Do you give advice to friends who are filling out their brackets?

I do. It was kind of one of my [goals] these last couple months to figure out how to best fill out a bracket. It turns out there’s some really interesting math. I didn’t get into it nearly as much as I wanted to. It all kind of involves kind of finding value. It actually does no one any good to pick [overall top seed] Louisville in your bracket. Especially if you’re in a huge pool. Because even though they’re definitely one of the top teams in the tourney, 28 percent of the brackets on Yahoo! pick Louisville. So you’re playing this game, where, even if they win, then you and a bunch of other people have the 32 points for that pick. And then the results of the pool end up depending on earlier rounds, and that can be much more random. You know, my grandma that picks a couple of crazy 13 seeds and ends up taking home the pool.

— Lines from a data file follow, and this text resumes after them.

Lemma rrf_accumulate_keys (k : Z) (l : list Scored) (allowed : list string) :
  forall rank st,
    incl (ids l) allowed ->
    NoDup (keys (fst st)) -> incl (keys (fst st)) allowed ->
    NoDup (keys (fst (rrf_accumulate k rank l st)))
    /\ incl (keys (fst (rrf_accumulate k rank l st))) allowed.
Proof.
  induction l as [|[c sc] l IH]; intros rank [scores chunk_map] Hl Hnd Hincl; [auto |].
  cbn [rrf_accumulate]. cbn [fst] in Hnd, Hincl. apply IH.
  - intros x Hx. apply Hl. now right.
  - cbn [fst]. now apply dict_set_keys_NoDup.
  - cbn [fst]. apply dict_set_keys_incl; [exact Hincl |]. apply Hl. now left.
Qed.

Lemma fuse_output_length (st : list (string * float) * list (string * Chunk)) :
  (length (fuse_output st) <= length (keys (fst st)))%nat.
Proof.
  destruct st as [scores chunk_map]. unfold fuse_output, keys. cbn [fst snd].
  rewrite length_map.
  induction scores as [|[cid v] scores IH]; cbn [omap list_omap length]; [lia |].
  destruct (dict_get chunk_map cid); cbn [length]; lia.
Qed.

Lemma incl_ids_sort_desc (l : list Scored) (allowed : list string) :
  incl (ids l) allowed -> incl (ids (sort_desc l)) allowed.
Proof.
  intros H x Hx. apply H.
  apply (Permutation_in _ (ids_sort_desc_Permutation l)). exact Hx.
Qed.

Lemma scored_by_length (chunks : list Chunk) (query strategy : string) :
  (length (scored_by chunks query strategy) <= length chunks)%nat.
Proof.
  unfold scored_by. destruct (String.eqb strategy "bm25").
  { rewrite <- (bm25_score_chunks chunks query (lit 1.5) (lit 0.75)) at 2.
    now rewrite length_map. }
  destruct (String.eqb strategy "vector").
  { rewrite <- (vector_score_chunks chunks query) at 2. now rewrite length_map. }
  rewrite rrf_fuse_unfold. cbn [fold_left].
  etransitivity; [apply fuse_output_length |].
  set (allowed := map ck_chunk_id chunks).
  assert (H1 : incl (ids (sort_desc (_bm25_score chunks query (lit 1.5) (lit 0.75))))
                    allowed).
  { apply incl_ids_sort_desc. rewrite ids_bm25. apply incl_refl. }
  assert (H2 : incl (ids (sort_desc (_vector_score chunks query))) allowed).
  { apply incl_ids_sort_desc. rewrite ids_vector. apply incl_refl. }
  destruct (rrf_accumulate_keys 60 _ allowed 1 ([], []) H1) as [Hnd Hincl];
    [constructor | intros x [] |].
  destruct (rrf_accumulate_keys 60 _ allowed 1 _ H2 Hnd Hincl) as [Hnd' Hincl'].
  rewrite <- (length_map ck_chunk_id chunks). fold allowed.
  apply NoDup_incl_length; [| exact Hincl'].
  apply NoDup_ListNoDup. exact Hnd'.
Qed.
(** X5.  The last run decides.  With first entries that contain neither
    [<] nor a line break, editing the result of a first edit with a second
    list gives what editing the original manifest with the second list
    gives: after a creation in a manifest with neither marker, and after an
    update of a manifest that has, once normalised, no further empty form,
    its close line after its open line and no open marker in between, for a
    non-empty first list.  The second list is arbitrary. *)
Theorem last_edit_wins (P1 P2 : list str) :
  Forall clean_entry P1 ->
  (forall D D1,
     has_open D = false -> has_close D = false ->
     edit_manifest D P1 = Some D1 ->
     edit_manifest D1 P2 = edit_manifest D P2) /\
  (forall D D1 pre lo mid lc post,
     P1 <> [] ->
     test_empty_queries (normalize_queries D) = false ->
     queries_section (split_lines (normalize_queries D)) pre lo mid lc post ->
     Forall (fun l => has_open l = false) mid ->
     edit_manifest D P1 = Some D1 ->
     edit_manifest D1 P2 = edit_manifest D P2).
Proof.
  intros HP. split.
  - intros D D1 Ho Hc. now apply creation_then_update.
  - intros D D1 pre lo mid lc post Hne Ht Hsec Hmid Hedit.
    rewrite (@edit_manifest_section D P1 pre mid post lo lc Hsec) in Hedit.
    injection Hedit as <-.
    rewrite (@edit_manifest_section D P2 pre mid post lo lc Hsec).
    now apply update_then_update with D.
Qed.

Lemma last_edit_wins_witness :
  let D1 :=
    join_lines
      [lit "<manifest>";
       lit "  <queries>";
       package_line (lit "    ") Examples.com_a;
       lit "    <intent />";
       lit "  </queries>";
       lit "  <application />";
       lit "</manifest>"] in
  Forall clean_entry [Examples.com_a] /\
  edit_manifest Examples.manifest_populated [Examples.com_a] = Some D1 /\
  edit_manifest D1 [Examples.com_b; Examples.entry_two_lines]
  = edit_manifest Examples.manifest_populated
      [Examples.com_b; Examples.entry_two_lines].
Proof.
  intros D1.
  assert (H1 : Forall clean_entry [Examples.com_a]) by solve_clean.
  split; [exact H1|]. split; [reflexivity|].
  apply (proj2 (@last_edit_wins [Examples.com_a]
                  [Examples.com_b; Examples.entry_two_lines] H1)
           Examples.manifest_populated D1
           [lit "<manifest>"] (lit "  <queries>")
           [lit "    <intent />"; package_line (lit "    ") (lit "old.app")]
           (lit "  </queries>") [lit "  <application />"; lit "</manifest>"]).
  - discriminate.
  - reflexivity.
  - solve_section.
  - repeat constructor.
  - reflexivity.
Defined.

(** ** The calls and the result of [setupKeychainsAndroid] *)

Lemma str_eqb_eq (a b : str) : str_eqb a b = true <-> a = b.
Proof.
  revert b. induction a as [|x a IH]; intros [|y b]; simpl;
    try (split; [discriminate|discriminate]); [tauto|].
  rewrite andb_true_iff, N.eqb_eq, IH. split.
  - now intros [-> ->].
  - now intros [= -> ->].
Qed.

Section AndroidRun.

Variable JSON_parse : str -> option json.
Variable ToString : json -> str.
Variables (configFile : str) (config : options).
(** * Library panels: the persistence layer of [pkg/services/librarypanels]

    A shallow embedding of [database.go].  The Go functions run callbacks
    against an xorm session inside a scope opened on the SQL store; here a
    session is a small state-and-error monad over
    - the storage engine's state (abstract: any instance of [Engine]),
    - a journal of the scopes opened and the statements issued, and
    - the variable the Go closure captures from the enclosing function.

    The functions are written once, against the [Engine] interface.  An
    in-memory instance ([MemDB]) gives the two tables the meaning the
    specification describes, and a fault-injecting wrapper ([Flaky]) lets a
    statement fail the way a driver can. *)

From Stdlib Require Import ZArith List String Bool Lia.
Import ListNotations.
Local Open Scope string_scope.
Local Open Scope list_scope.
Local Open Scope Z_scope.

(** ** Data model *)

(** [time.Time], kept as an instant on an integer time line. *)
Definition Time := Z.

(** [json.RawMessage]: a byte slice; [None] is the nil slice. *)
Definition RawMessage := option string.

(** Modelled from the spec: the [LibraryPanel] struct is declared outside
    [database.go]; its fields are the ones the struct literals of
    [createLibraryPanel] and [patchLibraryPanel] set (internal key, UID,
    organization id, folder id, name, model, timestamps and actors). *)
Module LibraryPanel.
Record t := mk {
  ID : Z;
  OrgID : Z;
  FolderID : Z;
  UID : string;
  Name : string;
  Model : RawMessage;
  Created : Time;
  Updated : Time;
  CreatedBy : Z;
  UpdatedBy : Z
}.

(** The zero value [LibraryPanel{}]. *)
Definition zero : t := mk 0 0 0 EmptyString EmptyString None 0 0 0 0.

(** [p.ID = id], the write-back of the storage-assigned key. *)
Definition with_ID (id : Z) (p : t) : t :=
  mk id (OrgID p) (FolderID p) (UID p) (Name p) (Model p)
     (Created p) (Updated p) (CreatedBy p) (UpdatedBy p).

Definition with_FolderID (v : Z) (p : t) : t :=
  mk (ID p) (OrgID p) v (UID p) (Name p) (Model p)
     (Created p) (Updated p) (CreatedBy p) (UpdatedBy p).

Definition with_Name (v : string) (p : t) : t :=
  mk (ID p) (OrgID p) (FolderID p) (UID p) v (Model p)
     (Created p) (Updated p) (CreatedBy p) (UpdatedBy p).

Definition with_Model (v : RawMessage) (p : t) : t :=
  mk (ID p) (OrgID p) (FolderID p) (UID p) (Name p) v
     (Created p) (Updated p) (CreatedBy p) (UpdatedBy p).
End LibraryPanel.

(** Modelled from the spec: the [libraryPanelDashboard] struct (a connection
    row) is declared outside [database.go]; its fields are the ones the
    struct literal of [connectDashboard] sets. *)
Module libraryPanelDashboard.
Record t := mk {
  DashboardID : Z;
  LibraryPanelID : Z;
  Created : Time;
  CreatedBy : Z
}.
End libraryPanelDashboard.

(** Modelled from the spec: the two command structs are declared outside
    [database.go]; both carry folder id, name and model. *)
Module createLibraryPanelCommand.
Record t := mk { FolderID : Z; Name : string; Model : RawMessage }.
End createLibraryPanelCommand.

Module patchLibraryPanelCommand.
Record t := mk { FolderID : Z; Name : string; Model : RawMessage }.
End patchLibraryPanelCommand.

(** [context.Context], as far as cancellation goes: [context.Background()]
    is never cancelled and has no deadline; a caller's context is either
    still live or already done (cancelled, or past its deadline). *)
Inductive Context :=
| Background
| Caller (done : bool).

(** Modelled from the spec: [models.ReqContext] is declared outside
    [database.go]; it carries the signed-in user (actor and organization)
    and the request, whose context is the caller-supplied cancellation
    signal. *)
Module SignedInUser.
Record t := mk { UserId : Z; OrgId : Z }.
End SignedInUser.

Module ReqContext.
Record t := mk { SignedInUser : SignedInUser.t; Req : Context }.
End ReqContext.

(** An error raised by the database driver; the dialect classifies it. *)
Inductive DriverError := DriverErr (code : Z).

(** Modelled from the spec: the package's error values are declared outside
    [database.go].  [errFoundPanels n] is the value
    [fmt.Errorf("found %d panels, while expecting at most one", n)] builds;
    [errStorage] is an error of the storage layer handed on as it is;
    [errCanceled] is [context.Canceled]. *)
Inductive error :=
| errLibraryPanelAlreadyExists
| errLibraryPanelNotFound
| errLibraryPanelDashboardNotFound
| errFoundPanels (n : nat)
| errStorage (e : DriverError)
| errCanceled.

(** ** The journal *)

Inductive ScopeKind := Plain | Transactional.

(** The statements [database.go] issues, with their arguments. *)
Inductive Statement :=
| SelectPanel (uid : string) (orgID : Z)
| SelectPanels (orgID : Z)
| InsertPanel (p : LibraryPanel.t)
| UpdatePanel (id : Z) (p : LibraryPanel.t)
| DeletePanel (uid : string) (orgID : Z)
| SelectConnections (panelID : Z)
| InsertConnection (c : libraryPanelDashboard.t)
| DeleteConnection (panelID dashboardID : Z).

Inductive Event :=
| Open (k : ScopeKind) (ctx : Context)
| Exec (s : Statement)
| Commit
| Rollback
| Abort.

(** ** The storage engine *)

(** What a session asks of the database.  A statement either fails with a
    driver error and changes nothing, or succeeds with its result and the
    new state.  [affected] results are [sql.Result.RowsAffected()]. *)
Class Engine (DB : Type) := {
  (** [Dialect.IsUniqueConstraintViolation] *)
  IsUniqueConstraintViolation : DriverError -> bool;
  (** [session.Insert(&libraryPanel)]: the storage-assigned key *)
  sql_insert_panel : LibraryPanel.t -> DB -> DriverError + (Z * DB);
  (** [Table("library_panel").Where("uid=? AND org_id=?", ...).Find] *)
  sql_find_panel : string -> Z -> DB -> DriverError + list LibraryPanel.t;
  (** [SELECT * FROM library_panel WHERE org_id=?] *)
  sql_select_panels : Z -> DB -> DriverError + list LibraryPanel.t;
  (** [session.ID(id).Update(&libraryPanel)]: rows affected *)
  sql_update_panel : Z -> LibraryPanel.t -> DB -> DriverError + (Z * DB);
  (** [DELETE FROM library_panel WHERE uid=? and org_id=?]: rows affected *)
  sql_delete_panel : string -> Z -> DB -> DriverError + (Z * DB);
  (** [session.Insert(&libraryPanelDashboard)]: rows affected *)
  sql_insert_connection : libraryPanelDashboard.t -> DB -> DriverError + (Z * DB);
  (** [Table("library_panel_dashboard").Where("librarypanel_id=?", ...).Find] *)
  sql_find_connections : Z -> DB -> DriverError + list libraryPanelDashboard.t;
  (** [DELETE FROM library_panel_dashboard WHERE librarypanel_id=? and
      dashboard_id=?]: rows affected *)
  sql_delete_connection : Z -> Z -> DB -> DriverError + (Z * DB)
}.

(** The SQL store: the engine's state and the journal kept beside it. *)
Record SQLStore (DB : Type) := mkStore {
  db : DB;
  journal : list Event
}.
Arguments mkStore {DB} _ _.
Arguments db {DB} _.
Arguments journal {DB} _.

Definition record {DB} (ev : Event) (s : SQLStore DB) : SQLStore DB :=
  mkStore (db s) (journal s ++ [ev]).

(** ** Sessions *)

(** A computation inside a session callback: [V] is the variable of the
    enclosing Go function the closure captures, [A] the value computed.
    State and captured variable survive an error (the scope decides what
    becomes of them). *)
Definition Session (DB V A : Type) : Type :=
  V -> SQLStore DB -> (error + A) * V * SQLStore DB.

Definition ret {DB V A} (a : A) : Session DB V A :=
  fun v s => (inr a, v, s).

Definition throw {DB V A} (e : error) : Session DB V A :=
  fun v s => (inl e, v, s).

Definition bind {DB V A B} (m : Session DB V A) (k : A -> Session DB V B)
  : Session DB V B :=
  fun v s =>
    match m v s with
    | (inl e, v', s') => (inl e, v', s')
    | (inr a, v', s') => k a v' s'
    end.

(** [m] with its error, if any, handed to the continuation: Go's
    [if _, err := m; err != nil { ... }]. *)
Definition attempt {DB V A B} (m : Session DB V A)
           (k : error + A -> Session DB V B) : Session DB V B :=
  fun v s => match m v s with (r, v', s') => k r v' s' end.

Definition load {DB V} : Session DB V V :=
  fun v s => (inr v, v, s).

Definition assign {DB V} (v : V) : Session DB V unit :=
  fun _ s => (inr tt, v, s).

Declare Scope session_scope.
Delimit Scope session_scope with session.
Notation "x <- m ;; k" := (bind m (fun x => k))
  (at level 100, m at next level, right associativity) : session_scope.
Notation "m ;; k" := (bind m (fun _ => k))
  (at level 100, right associativity) : session_scope.
Local Open Scope session_scope.

(** A statement that reads: journalled, the state untouched. *)
Definition query {DB V A} (st : Statement) (q : DB -> DriverError + A)
  : Session DB V A :=
  fun v s =>
    match q (db s) with
    | inl e => (inl (errStorage e), v, record (Exec st) s)
    | inr a => (inr a, v, record (Exec st) s)
    end.

(** A statement that writes: journalled, the state replaced on success. *)
Definition exec {DB V A} (st : Statement) (q : DB -> DriverError + (A * DB))
  : Session DB V A :=
  fun v s =>
    match q (db s) with
    | inl e => (inl (errStorage e), v, record (Exec st) s)
    | inr (a, d) => (inr a, v, mkStore d (journal s ++ [Exec st]))
    end.

(** [ctx.Err()] *)
Definition ctx_err (ctx : Context) : option error :=
  match ctx with
  | Background => None
  | Caller done => if done then Some errCanceled else None
  end.

(** Modelled from the spec: [SQLStore.WithTransactionalDbSession] is
    declared outside [database.go].  A scope bound to one atomic unit of
    work: it commits when the callback completes normally and rolls back,
    undoing the callback's writes, on any failure signalled from within; a
    scope whose context is already done is aborted before the callback
    runs. *)
Definition WithTransactionalDbSession {DB V} (ctx : Context)
           (callback : Session DB V unit)
  : V -> SQLStore DB -> option error * V * SQLStore DB :=
  fun v s =>
    let s0 := record (Open Transactional ctx) s in
    match ctx_err ctx with
    | Some e => (Some e, v, record Abort s0)
    | None =>
        match callback v s0 with
        | (inl e, v', s') => (Some e, v', mkStore (db s) (journal s' ++ [Rollback]))
        | (inr _, v', s') => (None, v', record Commit s')
        end
    end.

(** Modelled from the spec: [SQLStore.WithDbSession] is declared outside
    [database.go].  A session without a transaction: each statement takes
    effect on its own, nothing is committed or rolled back as a unit; a
    scope whose context is already done is aborted before the callback
    runs. *)
Definition WithDbSession {DB V} (ctx : Context)
           (callback : Session DB V unit)
  : V -> SQLStore DB -> option error * V * SQLStore DB :=
  fun v s =>
    let s0 := record (Open Plain ctx) s in
    match ctx_err ctx with
    | Some e => (Some e, v, record Abort s0)
    | None =>
        match callback v s0 with
        | (inl e, v', s') => (Some e, v', s')
        | (inr _, v', s') => (None, v', s')
        end
    end.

You sort of just explained this, but what do you think the biggest mistake is that people make while filling out a bracket?

I think the big thing that I’m trying to teach people is that, [first] you don’t want to enter a big pool. The odds of you winning a big pool are just so—even if you have a huge edge—are just so ridiculously small, it’s not even funny. So, that’s the first thing. Even if you get into these medium-sized pools, like 20 people, you’re not trying to predict a champion—you’re trying to win the pool. Those are two completely different things. But if you’re trying to win a pool, you essentially have to make some risky picks. So the thing I’ve been really banging the drum on is picking Florida as the champ. They’re a really undervalued team. Most people kind of come in and see that they’re 13th in the AP poll and that they’ve lost seven games, and don’t think much of them. But they’re actually the best team in my rankings. They have lost a bunch of close games, but when they win, they win by a ton of points. Again, my system kind of adjusts for margin of victory. So, Florida’s a valuable pick if you want to win medium-sized pools.

Any sleepers you’re looking at in this year’s tournament?

One team that I’m really looking at is Creighton. I have no idea what the committee seeded the seventh. They play in a really tough conference in the Missouri Valley. They actually, by my numbers, have, if not the best, the second-best offense in terms of points per possession. I watch a bunch of Missouri Valley [basketball], and [the Bluejays] seem to be really clicking right now. Of course that can all change when you go up against Duke in the second round. But that’s kind of a lower seed that I can see getting to the Sweet 16.

We always see a double-digit seed in the Sweet 16. And I’m looking at this pod with Davidson, Marquette, Bucknell, and Butler. I’m pretty sure one of those is going to come out of there. And the reason is—I don’t necessarily like Davidson or Bucknell—but Marquette and Butler are pretty crazy overrated by their seeds. Butler isn’t near the team that they were a couple years back. They’re not as good defensively. Marquette is actually a team that I really love. They used to be underrated every year because they’d have a bunch of losses in conference when the Big East was really good. But they were still a really good team. Now it’s the exact opposite. Now the Big East is a little bit weaker, Marquette wins part of the regular season title, and is now a 3 seed.

So lastly, what do you have planned for the tournament?

This is actually my job. It’s fun. I will be somewhere watching the games. I used to live in Palo Alto, and I had a group of friends there that we would every year kind of descend on a bar and not leave until the first day of games on Thursday was over. So that was a lot of fun. [This year] I will be at some bar in Ann Arbor, watching a bunch of games.